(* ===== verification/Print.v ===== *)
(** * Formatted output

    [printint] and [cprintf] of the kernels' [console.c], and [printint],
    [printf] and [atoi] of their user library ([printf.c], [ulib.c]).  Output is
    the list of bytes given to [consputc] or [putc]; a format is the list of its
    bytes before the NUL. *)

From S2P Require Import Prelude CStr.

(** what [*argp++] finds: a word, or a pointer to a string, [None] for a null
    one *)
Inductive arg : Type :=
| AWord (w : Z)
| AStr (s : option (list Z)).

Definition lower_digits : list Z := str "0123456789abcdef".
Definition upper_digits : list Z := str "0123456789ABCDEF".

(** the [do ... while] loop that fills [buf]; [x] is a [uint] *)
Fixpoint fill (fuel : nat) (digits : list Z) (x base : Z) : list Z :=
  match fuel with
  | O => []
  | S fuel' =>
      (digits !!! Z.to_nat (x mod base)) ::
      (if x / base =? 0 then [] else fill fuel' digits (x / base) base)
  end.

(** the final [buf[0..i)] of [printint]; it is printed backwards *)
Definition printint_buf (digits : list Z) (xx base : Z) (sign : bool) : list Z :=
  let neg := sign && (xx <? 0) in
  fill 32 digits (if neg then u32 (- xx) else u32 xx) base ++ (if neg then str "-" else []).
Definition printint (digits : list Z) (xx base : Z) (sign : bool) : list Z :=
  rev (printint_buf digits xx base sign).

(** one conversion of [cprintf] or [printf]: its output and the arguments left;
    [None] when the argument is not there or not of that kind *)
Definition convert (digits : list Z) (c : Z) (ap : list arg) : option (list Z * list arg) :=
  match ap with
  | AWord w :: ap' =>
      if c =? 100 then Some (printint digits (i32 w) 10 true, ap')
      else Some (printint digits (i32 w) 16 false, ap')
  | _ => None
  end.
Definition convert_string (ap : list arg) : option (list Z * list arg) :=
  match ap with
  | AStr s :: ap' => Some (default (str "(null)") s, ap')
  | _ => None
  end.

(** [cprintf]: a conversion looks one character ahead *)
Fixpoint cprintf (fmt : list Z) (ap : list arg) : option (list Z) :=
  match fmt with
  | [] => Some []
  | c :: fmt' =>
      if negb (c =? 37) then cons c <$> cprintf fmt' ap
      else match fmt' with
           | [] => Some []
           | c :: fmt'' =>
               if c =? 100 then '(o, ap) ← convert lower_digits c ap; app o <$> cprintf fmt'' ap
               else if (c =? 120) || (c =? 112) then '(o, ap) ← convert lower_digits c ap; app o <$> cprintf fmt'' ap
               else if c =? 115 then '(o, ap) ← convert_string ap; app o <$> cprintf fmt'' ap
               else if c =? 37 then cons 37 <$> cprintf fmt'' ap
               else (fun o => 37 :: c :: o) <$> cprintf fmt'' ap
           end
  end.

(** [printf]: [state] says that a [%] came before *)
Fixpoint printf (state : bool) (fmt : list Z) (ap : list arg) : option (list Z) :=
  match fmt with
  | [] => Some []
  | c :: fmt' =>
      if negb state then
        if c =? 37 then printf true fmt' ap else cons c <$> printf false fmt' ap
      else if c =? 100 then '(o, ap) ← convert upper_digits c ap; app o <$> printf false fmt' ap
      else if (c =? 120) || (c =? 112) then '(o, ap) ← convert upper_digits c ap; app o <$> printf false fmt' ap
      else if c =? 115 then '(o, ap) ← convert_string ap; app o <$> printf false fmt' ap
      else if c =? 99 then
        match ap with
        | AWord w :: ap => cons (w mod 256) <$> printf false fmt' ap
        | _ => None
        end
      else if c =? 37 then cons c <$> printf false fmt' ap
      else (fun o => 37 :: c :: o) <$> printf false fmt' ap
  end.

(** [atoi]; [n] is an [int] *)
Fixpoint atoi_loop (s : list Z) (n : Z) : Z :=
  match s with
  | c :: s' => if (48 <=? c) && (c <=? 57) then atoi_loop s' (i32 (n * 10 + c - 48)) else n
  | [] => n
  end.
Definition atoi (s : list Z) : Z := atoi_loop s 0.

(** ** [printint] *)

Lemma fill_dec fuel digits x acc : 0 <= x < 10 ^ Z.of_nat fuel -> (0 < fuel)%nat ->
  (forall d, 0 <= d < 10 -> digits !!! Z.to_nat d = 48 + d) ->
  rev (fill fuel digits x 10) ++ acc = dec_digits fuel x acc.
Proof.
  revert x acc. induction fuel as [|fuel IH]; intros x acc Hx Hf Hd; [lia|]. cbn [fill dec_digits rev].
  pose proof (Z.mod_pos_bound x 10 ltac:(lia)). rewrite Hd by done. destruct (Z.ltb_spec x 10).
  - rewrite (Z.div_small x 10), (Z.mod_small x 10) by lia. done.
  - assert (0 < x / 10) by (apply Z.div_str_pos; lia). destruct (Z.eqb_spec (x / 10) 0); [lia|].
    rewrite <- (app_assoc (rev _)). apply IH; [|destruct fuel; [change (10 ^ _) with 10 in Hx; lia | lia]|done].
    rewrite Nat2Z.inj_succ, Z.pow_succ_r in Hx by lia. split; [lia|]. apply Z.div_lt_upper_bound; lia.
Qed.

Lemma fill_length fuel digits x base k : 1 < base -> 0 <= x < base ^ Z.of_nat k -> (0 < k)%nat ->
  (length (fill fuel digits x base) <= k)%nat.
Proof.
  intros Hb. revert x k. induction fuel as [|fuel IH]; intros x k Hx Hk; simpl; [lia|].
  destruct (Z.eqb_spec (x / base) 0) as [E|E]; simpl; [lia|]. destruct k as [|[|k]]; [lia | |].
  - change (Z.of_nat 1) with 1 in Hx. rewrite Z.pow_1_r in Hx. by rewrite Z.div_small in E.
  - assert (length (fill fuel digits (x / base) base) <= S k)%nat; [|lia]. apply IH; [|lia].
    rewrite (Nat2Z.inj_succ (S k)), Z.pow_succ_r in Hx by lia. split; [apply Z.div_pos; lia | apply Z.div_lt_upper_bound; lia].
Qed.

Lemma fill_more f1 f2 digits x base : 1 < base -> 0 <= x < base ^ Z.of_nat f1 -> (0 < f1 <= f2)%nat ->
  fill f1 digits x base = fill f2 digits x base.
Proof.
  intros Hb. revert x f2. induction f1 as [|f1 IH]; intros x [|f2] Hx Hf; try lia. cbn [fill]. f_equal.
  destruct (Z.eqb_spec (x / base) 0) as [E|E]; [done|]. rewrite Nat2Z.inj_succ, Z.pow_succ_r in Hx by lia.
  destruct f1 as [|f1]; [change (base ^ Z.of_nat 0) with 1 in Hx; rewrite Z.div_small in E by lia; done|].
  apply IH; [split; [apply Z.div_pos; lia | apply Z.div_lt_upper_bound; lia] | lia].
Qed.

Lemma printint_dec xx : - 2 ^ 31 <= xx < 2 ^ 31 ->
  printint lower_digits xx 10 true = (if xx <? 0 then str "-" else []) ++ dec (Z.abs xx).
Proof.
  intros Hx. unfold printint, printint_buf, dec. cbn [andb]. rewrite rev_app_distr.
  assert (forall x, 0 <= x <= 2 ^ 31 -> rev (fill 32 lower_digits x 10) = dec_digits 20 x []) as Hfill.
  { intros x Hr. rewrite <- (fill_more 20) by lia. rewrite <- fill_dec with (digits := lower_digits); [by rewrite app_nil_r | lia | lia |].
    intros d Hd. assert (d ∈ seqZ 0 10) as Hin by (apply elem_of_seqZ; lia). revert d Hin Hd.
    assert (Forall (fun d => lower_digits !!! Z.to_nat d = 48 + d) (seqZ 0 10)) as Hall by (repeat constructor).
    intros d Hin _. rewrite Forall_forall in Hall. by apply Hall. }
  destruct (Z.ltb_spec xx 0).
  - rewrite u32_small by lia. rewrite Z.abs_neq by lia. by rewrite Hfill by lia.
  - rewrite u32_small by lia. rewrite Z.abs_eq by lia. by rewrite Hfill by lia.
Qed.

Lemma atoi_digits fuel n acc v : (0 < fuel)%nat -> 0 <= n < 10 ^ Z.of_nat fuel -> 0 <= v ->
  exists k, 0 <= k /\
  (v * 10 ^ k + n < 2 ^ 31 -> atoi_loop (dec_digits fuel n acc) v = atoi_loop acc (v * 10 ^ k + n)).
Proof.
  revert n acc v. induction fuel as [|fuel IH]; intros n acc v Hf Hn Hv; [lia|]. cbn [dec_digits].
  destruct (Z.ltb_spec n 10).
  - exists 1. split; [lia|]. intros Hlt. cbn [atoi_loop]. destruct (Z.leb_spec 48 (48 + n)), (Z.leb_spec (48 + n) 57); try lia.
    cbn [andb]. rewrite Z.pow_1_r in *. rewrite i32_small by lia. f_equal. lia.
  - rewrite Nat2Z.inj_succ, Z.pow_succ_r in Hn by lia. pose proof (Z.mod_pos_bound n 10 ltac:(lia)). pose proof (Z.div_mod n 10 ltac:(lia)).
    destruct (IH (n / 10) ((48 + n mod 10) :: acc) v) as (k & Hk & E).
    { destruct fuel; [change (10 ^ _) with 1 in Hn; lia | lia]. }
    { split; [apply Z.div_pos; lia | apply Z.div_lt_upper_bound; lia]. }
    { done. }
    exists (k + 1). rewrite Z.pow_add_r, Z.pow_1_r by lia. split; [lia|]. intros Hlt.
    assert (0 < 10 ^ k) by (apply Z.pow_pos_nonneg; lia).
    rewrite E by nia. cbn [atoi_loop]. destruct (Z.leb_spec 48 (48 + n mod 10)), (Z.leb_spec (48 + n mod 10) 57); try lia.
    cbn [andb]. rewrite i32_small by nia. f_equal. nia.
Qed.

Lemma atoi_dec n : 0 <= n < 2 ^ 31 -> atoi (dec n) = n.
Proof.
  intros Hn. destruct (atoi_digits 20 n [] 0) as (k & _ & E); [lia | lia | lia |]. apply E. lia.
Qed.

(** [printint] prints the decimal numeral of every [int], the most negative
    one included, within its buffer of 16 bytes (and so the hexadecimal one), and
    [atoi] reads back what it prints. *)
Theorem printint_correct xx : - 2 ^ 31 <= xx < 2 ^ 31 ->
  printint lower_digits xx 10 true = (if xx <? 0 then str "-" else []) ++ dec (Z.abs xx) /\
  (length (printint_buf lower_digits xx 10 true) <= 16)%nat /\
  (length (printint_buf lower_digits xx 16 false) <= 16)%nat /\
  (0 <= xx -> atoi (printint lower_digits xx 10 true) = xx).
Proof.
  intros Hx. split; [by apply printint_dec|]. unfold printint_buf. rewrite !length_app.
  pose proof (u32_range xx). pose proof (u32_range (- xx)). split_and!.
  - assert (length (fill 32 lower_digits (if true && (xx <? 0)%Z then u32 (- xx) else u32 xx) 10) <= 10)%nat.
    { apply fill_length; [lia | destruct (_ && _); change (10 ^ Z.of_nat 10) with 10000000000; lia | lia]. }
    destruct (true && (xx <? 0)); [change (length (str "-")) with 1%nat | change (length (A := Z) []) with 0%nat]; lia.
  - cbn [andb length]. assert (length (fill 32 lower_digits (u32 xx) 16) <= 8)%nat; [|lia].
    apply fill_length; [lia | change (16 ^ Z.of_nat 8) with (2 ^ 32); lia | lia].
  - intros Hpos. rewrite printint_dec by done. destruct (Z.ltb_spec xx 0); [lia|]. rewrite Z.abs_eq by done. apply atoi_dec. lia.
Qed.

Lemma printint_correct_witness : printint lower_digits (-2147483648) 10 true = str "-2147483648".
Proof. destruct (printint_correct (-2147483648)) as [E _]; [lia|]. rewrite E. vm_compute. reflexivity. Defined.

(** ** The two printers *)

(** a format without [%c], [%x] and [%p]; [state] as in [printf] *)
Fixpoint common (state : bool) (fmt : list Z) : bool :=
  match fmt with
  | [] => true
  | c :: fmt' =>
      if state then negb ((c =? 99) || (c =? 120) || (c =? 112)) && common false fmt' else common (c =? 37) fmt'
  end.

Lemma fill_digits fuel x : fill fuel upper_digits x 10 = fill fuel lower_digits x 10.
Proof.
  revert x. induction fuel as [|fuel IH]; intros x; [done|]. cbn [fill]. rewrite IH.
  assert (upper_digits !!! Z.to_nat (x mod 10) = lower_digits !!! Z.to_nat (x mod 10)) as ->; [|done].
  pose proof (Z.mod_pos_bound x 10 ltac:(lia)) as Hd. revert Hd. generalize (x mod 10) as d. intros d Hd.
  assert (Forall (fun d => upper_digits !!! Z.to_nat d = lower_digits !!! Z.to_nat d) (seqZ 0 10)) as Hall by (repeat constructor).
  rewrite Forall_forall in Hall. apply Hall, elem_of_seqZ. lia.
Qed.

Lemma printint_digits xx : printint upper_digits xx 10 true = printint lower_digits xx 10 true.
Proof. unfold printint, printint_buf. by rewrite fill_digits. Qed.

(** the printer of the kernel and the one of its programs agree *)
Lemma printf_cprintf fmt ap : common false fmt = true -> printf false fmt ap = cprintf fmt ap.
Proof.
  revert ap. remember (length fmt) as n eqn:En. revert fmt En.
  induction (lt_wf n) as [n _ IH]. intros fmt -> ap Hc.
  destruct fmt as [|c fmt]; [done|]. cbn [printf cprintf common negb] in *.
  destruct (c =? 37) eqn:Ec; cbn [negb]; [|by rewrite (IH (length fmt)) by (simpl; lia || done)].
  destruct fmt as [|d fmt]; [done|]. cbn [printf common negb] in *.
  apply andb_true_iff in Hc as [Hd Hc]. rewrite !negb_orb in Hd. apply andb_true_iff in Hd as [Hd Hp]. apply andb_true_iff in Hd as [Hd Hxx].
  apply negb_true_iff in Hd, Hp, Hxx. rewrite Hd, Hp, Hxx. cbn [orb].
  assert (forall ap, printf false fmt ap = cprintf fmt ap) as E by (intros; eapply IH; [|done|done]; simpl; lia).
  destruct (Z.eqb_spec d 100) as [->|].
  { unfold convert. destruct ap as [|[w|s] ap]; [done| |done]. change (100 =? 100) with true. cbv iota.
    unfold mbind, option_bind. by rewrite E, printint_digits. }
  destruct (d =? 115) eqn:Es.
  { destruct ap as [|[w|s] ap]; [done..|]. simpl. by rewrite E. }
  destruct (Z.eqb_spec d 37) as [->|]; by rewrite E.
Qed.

------------

In the listing above, find the line containing "revert ap. remember" and the line containing "destruct (d =? 115) eqn:Es.", then repeat those two lines and everything between them exactly.

** Written answer **
  revert ap. remember (length fmt) as n eqn:En. revert fmt En.
  induction (lt_wf n) as [n _ IH]. intros fmt -> ap Hc.
  destruct fmt as [|c fmt]; [done|]. cbn [printf cprintf common negb] in *.
  destruct (c =? 37) eqn:Ec; cbn [negb]; [|by rewrite (IH (length fmt)) by (simpl; lia || done)].
  destruct fmt as [|d fmt]; [done|]. cbn [printf common negb] in *.
  apply andb_true_iff in Hc as [Hd Hc]. rewrite !negb_orb in Hd. apply andb_true_iff in Hd as [Hd Hp]. apply andb_true_iff in Hd as [Hd Hxx].
  apply negb_true_iff in Hd, Hp, Hxx. rewrite Hd, Hp, Hxx. cbn [orb].
  assert (forall ap, printf false fmt ap = cprintf fmt ap) as E by (intros; eapply IH; [|done|done]; simpl; lia).
  destruct (Z.eqb_spec d 100) as [->|].
  { unfold convert. destruct ap as [|[w|s] ap]; [done| |done]. change (100 =? 100) with true. cbv iota.
    unfold mbind, option_bind. by rewrite E, printint_digits. }
  destruct (d =? 115) eqn:Es.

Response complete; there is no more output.